Sheryl Sandberg Talks Workplace Sexism in 'New York Times' Op-Ed

How open are you to conversations about sexism in the workplace? That a question that's most important when asked of managers, executives, and CEOs, the real power players within a corporate structure whose implicit biases can have an outsized impact on the women working among them. If you're looking for a neat, tidy commentary on just this issue, you should check out The New York TimesFacebook COO Sheryl Sandberg talked workplace sexism in an op-ed Saturday, along with Professor Adam Grant of the Wharton School at the University of Pennsylvania. It's a detailed, well-written piece which highlights just a few of the ways that common, sexist misconceptions about women in the workplace can reinforce themselves over time.

Sandberg has long been an ardent voice in favor of heightened consciousness of sexism in the workplace, and in 2013 she published Lean In , a book dedicated to laying out ways for women to be more successful and less reticent in corporate power structures. Writing for the Times Saturday, Sandberg and Grant's feature begins with a little riddle which you may or may not have heard of before. I had, myself, as it's sometimes used to start conversations about implicit sexism. Which is exactly how they use it, right at the top — can you figure it out without reading ahead for the answer? Give it a try.

A father and his son are in a car accident. The father is killed and the son is seriously injured. The son is taken to the hospital where the surgeon says, “I cannot operate, because this boy is my son.”
Justin Sullivan/Getty Images News/Getty Images

Got it? Any luck? It's possible that the answer struck you simply enough, but if it didn't, don't beat yourself up about it — it's reflective of the gendered stereotypes we've all grown up with, and recognizing them is the first step to overcoming them. The solution to that little teaser above is that the surgeon is the boy's mother, not his father. But many people are so hardwired to picture a very particular image when they hear the word "surgeon" — something like a gray haired, spectacled old man — that the blindingly obvious answer goes overlooked.

It's those types of gender-based stereotypes and assumptions that Sandberg and Grant are railing against, but with some interesting and canny stipulations. Namely, that how we present the reality of gender and sex-based workplace bias to managers and leaders can color the kind of reaction it elicits.

... Professors Duguid and Thomas-Hunt told managers that stereotypes were common or rare. Then, they asked managers to read a transcript from a job interview of a candidate described as either female or male. At the end of the interview, the candidate asked for higher compensation and a nonstandard bonus. When the managers read that many people held stereotypes, they were 28 percent less interested in hiring the female candidate. They also judged her as 27 percent less likable. The same information did not alter their judgments of male candidates.

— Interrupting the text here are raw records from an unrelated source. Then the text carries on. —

Lemma handleRevision_for {KL : ApiMachineryLaws K} run resolved tr o :
  runs (handleRevision run resolved) tr o →
  launchesFor (λ pre stage launched, stage = StageAnalysis ∧
    ∃ base, revisedFrom run base pre ∧ markedFrom base pre stage launched) tr.
Proof.
  unfold handleRevision. intros H. run_if H; [runs_step; by left|]. clear Hb.
  apply runs_bind in H as (t1 & cleared & t2 & -> & Hl & H).
  assert (Hq : none launches t1).
  { clear H. run_if Hl; [run_last Hl|runs_step]; by repeat constructor. }
  destruct cleared as [base|e]; cycle 1.
  { runs_step. left. by rewrite app_nil_r. }
  assert (Hbase : revisedFrom run base t1).
  { clear H. run_if Hl; [run_last Hl|runs_step; simplify_eq; by left].
    right. split; [|set_solver]. apply negb_true_iff, String.eqb_neq in Hb. done. }
  set (run3 := withTerminal _ _ _) in H.
  eapply (mark_and_launch StageAnalysis base run3 _ _ _ _ []) in H; [|done|done|launch_tail].
  eapply launchesFor_app; [done|eapply launchesAfterMark_for; exact H|].
  intros pre stage launched [-> (marked & Hin & Hm)]. split; [done|]. exists base. split.
  - destruct Hbase as [?|[? Hin']]; [by left|]. right. split; [done|]. apply elem_of_app. by left.
  - exists marked. split; [|done]. apply elem_of_app. by right.
Qed.

(** The phases a stage is handled in, and the one it runs in. *)
Definition stagePhases (stage : Stage) : list AgenticRunPhase :=
  match stage with
  | StageAnalysis => [PhasePending; PhaseAnalyzing]
  | StageExecution => [PhaseProposed; PhaseExecuting]
  | StageVerification => [PhaseVerifying]
  | StageEscalation => [PhaseEscalating]
  end.

Definition stagePhase (stage : Stage) : AgenticRunPhase :=
  match stage with
  | StageAnalysis => PhaseAnalyzing | StageExecution => PhaseExecuting
  | StageVerification => PhaseVerifying | StageEscalation => PhaseEscalating
  end.

Section Phases.
Context {KL : ApiMachineryLaws K}.

(** An analysis recorded for the current generation answers the revision. *)
Lemma needsRevision_set run now cs status reason msg :
  needsRevision (withConditions run (SetStatusCondition now cs
    (NewCondition AgenticRunConditionAnalyzed status reason msg (run_Generation run))))
  = false.
Proof.
  unfold needsRevision, find. rewrite run_Conditions_with, FindStatusCondition_first.
  destruct (SetStatusCondition_fields now cs (NewCondition AgenticRunConditionAnalyzed
    status reason msg (run_Generation run))) as [t Ht].
  simpl in Ht. rewrite Ht. destruct (String.eqb (spec_RevisionFeedback _) ""); [done|].
  apply Z.ltb_irrefl.
Qed.

Lemma DerivePhase_mark stage run now reason msg gen :
  DerivePhase (run_Conditions run) ∈ stagePhases stage →
  DerivePhase (SetStatusCondition now (markedConditions stage run)
    (NewCondition (stageCondition stage) ConditionUnknown reason msg gen)) = stagePhase stage.
Proof.
  rewrite (DerivePhase_view (SetStatusCondition _ _ _)). intros Hin.
  assert (Hp : ∃ p, p ∈ stagePhases stage ∧ DerivePhase (run_Conditions run) = p) by eauto.
  destruct Hp as (p & Hp & Hd). rewrite DerivePhase_view in Hd. clear Hin.
  destruct stage; cbn [stageCondition markedConditions]; status_simpl; simpl in Hp;
    repeat (apply elem_of_cons in Hp as [->|Hp]); try (by apply elem_of_nil in Hp);
    phase_cases (run_Conditions run).
Qed.

(** ** An approved stage does not stall *)

(** The step of the stage is under way or done, so the handler leaves it alone. *)
Definition stageBegun (stage : Stage) (run : AgenticRun) : bool :=
  let c := find run (stageCondition stage) in
  match stage with
  | StageAnalysis | StageExecution => condIs c ConditionUnknown || condIs c ConditionTrue
  | StageVerification => condIs c ConditionUnknown
  | StageEscalation => escalationInProgress c || condIs c ConditionTrue
  end.

(** The run launches the stage, or comes back (with an error, which the controller
    retries, or with a request), or tries to record that the step failed. *)
Definition acts (stage : Stage) (tr : trace) (o : outcome) : Prop :=
  (∃ run2, launchesOf tr = [(stage, run2)]) ∨
  is_Some (snd o) ∨ Requeue (fst o) = true ∨
  ∃ base obj ans, Ev (StatusPatchRun base obj) ans ∈ tr ∧
    statusOf (run_Conditions obj) (stageCondition stage) = Some ConditionFalse.

Lemma acts_app stage tr1 tr2 o : none launches tr1 → acts stage tr2 o → acts stage (tr1 ++ tr2) o.
Proof.
  intros Hn [[run2 Hl]|[He|[Hr|(base & obj & ans & Hin & Hs)]]].
  - left. exists run2. by rewrite launchesOf_app, (launchesOf_none _ Hn).
  - by right; left.
  - by right; right; left.
  - right; right; right. exists base, obj, ans. split; [|done]. apply elem_of_app. by right.
Qed.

Sandberg and Grant's explanation? That it isn't enough just to raise awareness of this sort of stuff — it needs to be paired with a firm communication that such discrimination is "undesirable and unacceptable."

When we communicate that a vast majority of people hold some biases, we need to make sure that we’re not legitimating prejudice. By reinforcing the idea that people want to conquer their biases and that there are benefits to doing so, we send a more effective message: Most people don’t want to discriminate, and you shouldn’t either.

Do yourself a favor and check out the full op-ed, it's well worth your time. And hats off to Sandberg for continuing to champion this cause — after all, we live in a corporate reality in which a mere 26 Fortune 500 companies are lead by women.